Stored data entries:
Lemma purged_among_refl ids w : wf w -> purged_among ids w w.
Proof.
  intros Hwf. split_and!; [done|apply later_refl|]. exists ∅. split; [set_solver|apply purging_refl].
Qed.
Lemma purged_among_tail id ids w w' : purged_among ids w w' -> purged_among (id :: ids) w w'.
Proof.
  intros (Hwf & Hl & A & HA & Hp). split_and!; [done|done|]. exists A. split; [|done].
  intros k Hk. right. by apply HA.
Qed.
Lemma purged_among_cons id ids w w1 w2 :
  later w w1 -> purging {[id]} (FsWorld.store w) (FsWorld.store w1) -> purged_among ids w1 w2 ->
  purged_among (id :: ids) w w2.
Proof.
  intros Hl1 Hp1 (Hwf & Hl2 & A & HA & Hp2). split_and!; [done|by eapply later_trans|].
  exists (A ∪ {[id]}). split; [|by eapply purging_trans].
  intros k [Hk| ->%elem_of_singleton]%elem_of_union; [right; by apply HA|apply list_elem_of_here].
Qed.

Lemma purge_loop_keeps ids : forall n rs (w : W),
  wf w -> (forall id, id ∈ ids -> retired (FsWorld.store w) id) ->
  post (purge_loop ids n rs) (fun _ => purged_among ids w) (fun _ => purged_among ids w) w.
Proof.
  induction ids as [|id ids IH]; intros n rs w Hwf Hret; [by apply purged_among_refl|].
  cbn [purge_loop]. unfold post. simpl fs_purge_version.
  pose proof (purge_post id PurgeRetired w Hwf (Hret id ltac:(apply list_elem_of_here))) as Hp.
  unfold post in Hp. destruct (purge_version id PurgeRetired w) as [[refs|e] w1].
  - destruct Hp as (_ & Hwf1 & Hl1 & Hpu).
    assert (forall k, k ∈ ids -> retired (FsWorld.store w1) k) as Hret1.
    { intros k Hk. apply (purging_retired _ _ _ _ Hpu). right. apply Hret. by right. }
    specialize (IH (n + 1)%Z (rs ++ [VersionPurged id PurgeRetired]) w1 Hwf1 Hret1). unfold post in IH.
    destruct (purge_loop ids _ _ w1) as [[r|e] w2]; by eapply purged_among_cons.
  - destruct Hp as [Hg ->].
    specialize (IH n rs w Hwf ltac:(intros; apply Hret; by right)). unfold post in IH.
    destruct e; try by apply purged_among_refl.
    destruct (purge_loop ids _ _ w) as [[r|e] w2]; by apply purged_among_tail.
Qed.

(** While the counters are exact, it purges all of them. *)
Lemma purge_loop_exact ids : forall n rs (w : W),
  wf w -> bounded (FsWorld.store w) -> NoDup ids ->
  (forall id, id ∈ ids -> retired (FsWorld.store w) id /\ id ∉ purged_versions (FsWorld.store w)) ->
  exists w', purge_loop ids n rs w
      = (Ok (n + Z.of_nat (length ids), rs ++ ((fun id => VersionPurged id PurgeRetired) <$> ids))%Z, w') /\
    wf w' /\ later w w' /\ purging (list_to_set ids) (FsWorld.store w) (FsWorld.store w').
Proof.
  induction ids as [|id ids IH]; intros n rs w Hwf Hb Hnd Hids.
  { exists w. split_and!; [|done|apply later_refl|apply purging_refl].
    simpl. by rewrite app_nil_r, Z.add_0_r. }
  destruct (Hids id ltac:(apply list_elem_of_here)) as [Hr Hnp]. apply NoDup_cons in Hnd as [Hni Hnd].
  cbn [purge_loop]. simpl fs_purge_version. pose proof (purge_post id PurgeRetired w Hwf Hr) as Hp.
  unfold post in Hp. pose proof Hwf as [_ [Hco _]].
  rewrite (purge_guard_ok _ _ _ id Hco Hb Hr Hnp) in Hp.
  destruct (purge_version id PurgeRetired w) as [[refs|e] w1]; [|by destruct Hp].
  destruct Hp as (_ & Hwf1 & Hl1 & Hpu).
  destruct (IH (n + 1)%Z (rs ++ [VersionPurged id PurgeRetired]) w1 Hwf1) as (w2 & -> & Hwf2 & Hl2 & Hpu2).
  - by eapply purging_bounded.
  - done.
  - intros k Hk. destruct (Hids k ltac:(by right)) as [Hrk Hnk]. split.
    + apply (purging_retired _ _ _ _ Hpu). by right.
    + rewrite (pu_purged _ _ _ Hpu). intros [->%elem_of_singleton|]%elem_of_union; done.
  - exists w2. split_and!; [|done|by eapply later_trans|].
    + rewrite <- (assoc_L (++)). simpl. do 3 f_equal. lia.
    + simpl. rewrite (comm_L (∪)). by eapply purging_trans.
Qed.

(** ** Reclaiming *)
Definition unreferenced (s : t) (c : string) : Prop :=
  exists x, chunks s !! c = Some x /\ Chunk.ref_count x = 0%Z.

Record reclaiming (cids : gset string) (s s' : t) : Prop := {
  re_objects : objects s' = objects s;
  re_pointers : pointers s' = pointers s;
  re_transactions : transactions s' = transactions s;
  re_versions : versions s' = versions s;
  re_purged : purged_versions s' = purged_versions s;
  re_chunks k : chunks s' !! k = if decide (k ∈ cids) then None else chunks s !! k;
}.

Lemma reclaim_ok c (w : W) :
  wf w -> unreferenced (FsWorld.store w) c ->
  exists w', reclaim_chunk c w = (Ok (), w') /\ wf w' /\ later w w' /\
    reclaiming {[c]} (FsWorld.store w) (FsWorld.store w').
Proof.
  intros Hwf (x & Hx & Hz). unfold reclaim_chunk, find_chunk. set (s := FsWorld.store w) in *.
  unfold mbind_, get, lift. fold s. rewrite Hx. cbn -[compute_snapshot_id]. rewrite Hz.
  cbn -[compute_snapshot_id]. fold s. eexists. split; [reflexivity|]. split; [|split; [done|]].
  - apply (wf_store w); [done|done| |done]. destruct Hwf as [_ [Hco _]].
    eapply core_replaced; [by eapply core_reclaim|done..].
  - split; [done..|]. intros k. cbn -[compute_snapshot_id]. destruct (decide (k = c)) as [->|Hne].
    + by rewrite lookup_delete_eq, decide_True by (by apply elem_of_singleton).
    + by rewrite lookup_delete_ne, decide_False by (done || by intros ?%elem_of_singleton).
Qed.

Lemma reclaim_loop_exact ids : forall n rs (w : W),
  wf w -> NoDup ids -> (forall c, c ∈ ids -> unreferenced (FsWorld.store w) c) ->
  exists w', reclaim_loop ids n rs w
      = (Ok (n + Z.of_nat (length ids), rs ++ (OrphanChunkReclaimed <$> ids))%Z, w') /\
    wf w' /\ later w w' /\ reclaiming (list_to_set ids) (FsWorld.store w) (FsWorld.store w').
Proof.
  induction ids as [|id ids IH]; intros n rs w Hwf Hnd Hids.
  { exists w. split_and!; [|done|apply later_refl|].
    - simpl. by rewrite app_nil_r, Z.add_0_r.
    - split; try done. }
  apply NoDup_cons in Hnd as [Hni Hnd]. cbn [reclaim_loop]. simpl fs_reclaim_chunk.
  destruct (reclaim_ok id w Hwf (Hids id ltac:(apply list_elem_of_here))) as (w1 & -> & Hwf1 & Hl1 & Hr1).
  destruct (IH (n + 1)%Z (rs ++ [OrphanChunkReclaimed id]) w1 Hwf1 Hnd) as (w2 & -> & Hwf2 & Hl2 & Hr2).
  - intros c Hc. destruct (Hids c ltac:(by right)) as (x & Hx & Hz). exists x. split; [|done].
    rewrite (re_chunks _ _ _ Hr1), decide_False; [done|]. intros ->%elem_of_singleton. done.
  - exists w2. split_and!; [|done|by eapply later_trans|].
    + rewrite <- (assoc_L (++)). simpl. do 3 f_equal. lia.
    + destruct Hr1 as [O1 P1 T1 V1 G1 C1], Hr2 as [O2 P2 T2 V2 G2 C2]. split; [congruence..|].
      intros k. rewrite C2, C1. simpl.
      destruct (decide (k ∈ {[id]} ∪ list_to_set ids)) as [[Hk|Hk]%elem_of_union|[HB HA]%not_elem_of_union].
      * rewrite (decide_True (P := k ∈ {[id]})) by done. by case_decide.
      * by rewrite decide_True.
      * by rewrite !decide_False.
Qed.
(** ** The candidates *)
Lemma keyed_nodup {A} (m : gmap string A) (f : A -> string) (P : A -> Prop) `{!forall a, Decision (P a)} :
  (forall k a, m !! k = Some a -> f a = k) -> NoDup (f <$> filter P (map_to_list m).*2).
Proof.
  intros Hf. assert (NoDup (f <$> (map_to_list m).*2)) as Hnd.
  { assert (f <$> (map_to_list m).*2 = (map_to_list m).*1) as ->; [|apply NoDup_fst_map_to_list].
    rewrite <- list_fmap_compose. apply list_fmap_ext. intros i [k a] Hi. simpl. apply Hf.
    apply elem_of_map_to_list. by eapply list_elem_of_lookup_2. }
  apply NoDup_fmap_2_strong; [|by eapply NoDup_filter, NoDup_fmap_1].
  intros a b [_ Ha]%list_elem_of_filter [_ Hb]%list_elem_of_filter.
  apply list_elem_of_fmap in Ha as ([k a'] & -> & Ha%elem_of_map_to_list).
  apply list_elem_of_fmap in Hb as ([j b'] & -> & Hb%elem_of_map_to_list). simpl.
  rewrite (Hf _ _ Ha), (Hf _ _ Hb). intros ->. congruence.
Qed.

Lemma keyed_elem {A} (m : gmap string A) (f : A -> string) (P : A -> Prop) `{!forall a, Decision (P a)} k :
  (forall k a, m !! k = Some a -> f a = k) ->
  k ∈ f <$> filter P (map_to_list m).*2 <-> exists a, m !! k = Some a /\ P a.
Proof.
  intros Hf. rewrite list_elem_of_fmap. split.
  - intros (a & -> & [HP Ha]%list_elem_of_filter).
    apply list_elem_of_fmap in Ha as ([k' a'] & -> & Hl%elem_of_map_to_list). exists a'.
    simpl in *. by rewrite (Hf k' a' Hl).
  - intros (a & Ha & HP). exists a. split; [symmetry; by apply Hf|]. apply list_elem_of_filter.
    split; [done|]. apply list_elem_of_fmap. exists (k, a). split; [done|]. by apply elem_of_map_to_list.
Qed.

Definition retired_candidates (s : t) : list string :=
  sort_strings (Version.version_id <$>
    filter (fun v => Version.state v = VersionState.RetiredVersion /\
                     Version.version_id v ∉ purged_versions s) (map_to_list (versions s)).*2).
Definition orphan_candidates (s : t) : list string :=
  sort_strings (Chunk.chunk_id <$>
    filter (fun c => Chunk.ref_count c = 0%Z) (map_to_list (chunks s)).*2).

Lemma retired_candidates_spec ulids n s :
  core ulids n s -> NoDup (retired_candidates s) /\
  forall id, id ∈ retired_candidates s <-> retired s id /\ id ∉ purged_versions s.
Proof.
  intros Hco. assert (forall k v, versions s !! k = Some v -> Version.version_id v = k) as Hk
    by (intros k v Hv; by apply (wf_versions _ _ _ Hco k v)).
  unfold retired_candidates. split; [rewrite sort_strings_perm; by apply keyed_nodup|].
  intros id. rewrite elem_of_sort_strings, keyed_elem by done. unfold retired. split.
  - intros (v & Hv & Hs & Hn). rewrite (Hk id v Hv) in Hn. eauto.
  - intros [(v & Hv & Hs) Hn]. exists v. by rewrite (Hk id v Hv).
Qed.

Lemma orphan_candidates_spec ulids n s :
  core ulids n s -> NoDup (orphan_candidates s) /\
  forall id, id ∈ orphan_candidates s <-> unreferenced s id.
Proof.
  intros Hco. unfold orphan_candidates. split; [rewrite sort_strings_perm|].
  - apply keyed_nodup. exact (wf_chunks _ _ _ Hco).
  - intros id. by rewrite elem_of_sort_strings, keyed_elem by exact (wf_chunks _ _ _ Hco).
Qed.

(** ** A whole pass *)
(** The versions of [V] are purged, then the chunks of [C] go. *)
Definition pass_effect (max_chunks max_versions : nat) (V C : list string) (s s' : t) : Prop :=
  exists mid, V = take max_versions (retired_candidates s) /\
    C = take max_chunks (orphan_candidates mid) /\
    purging (list_to_set V) s mid /\ reclaiming (list_to_set C) mid s'.

Definition pass_report (V C : list string) (r : GcPassReport.t) : Prop :=
  GcPassReport.versions_inspected r = Z.of_nat (length V) /\
  GcPassReport.versions_purged r = Z.of_nat (length V) /\
  GcPassReport.chunks_inspected r = Z.of_nat (length C) /\
  GcPassReport.chunks_reclaimed r = Z.of_nat (length C) /\
  GcPassReport.reasons r
    = ((fun id => VersionPurged id PurgeRetired) <$> V) ++ (OrphanChunkReclaimed <$> C).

**Problem statement**
Scan the lines above for "by intros ?%elem_of_singleton)." and for "rewrite (re_chunks _". Repeat exactly the line holding each of them and every line in between.

**Answer to the problem**
    + by rewrite lookup_delete_ne, decide_False by (done || by intros ?%elem_of_singleton).
Qed.

Lemma reclaim_loop_exact ids : forall n rs (w : W),
  wf w -> NoDup ids -> (forall c, c ∈ ids -> unreferenced (FsWorld.store w) c) ->
  exists w', reclaim_loop ids n rs w
      = (Ok (n + Z.of_nat (length ids), rs ++ (OrphanChunkReclaimed <$> ids))%Z, w') /\
    wf w' /\ later w w' /\ reclaiming (list_to_set ids) (FsWorld.store w) (FsWorld.store w').
Proof.
  induction ids as [|id ids IH]; intros n rs w Hwf Hnd Hids.
  { exists w. split_and!; [|done|apply later_refl|].
    - simpl. by rewrite app_nil_r, Z.add_0_r.
    - split; try done. }
  apply NoDup_cons in Hnd as [Hni Hnd]. cbn [reclaim_loop]. simpl fs_reclaim_chunk.
  destruct (reclaim_ok id w Hwf (Hids id ltac:(apply list_elem_of_here))) as (w1 & -> & Hwf1 & Hl1 & Hr1).
  destruct (IH (n + 1)%Z (rs ++ [OrphanChunkReclaimed id]) w1 Hwf1 Hnd) as (w2 & -> & Hwf2 & Hl2 & Hr2).
  - intros c Hc. destruct (Hids c ltac:(by right)) as (x & Hx & Hz). exists x. split; [|done].
    rewrite (re_chunks _ _ _ Hr1), decide_False; [done|]. intros ->%elem_of_singleton. done.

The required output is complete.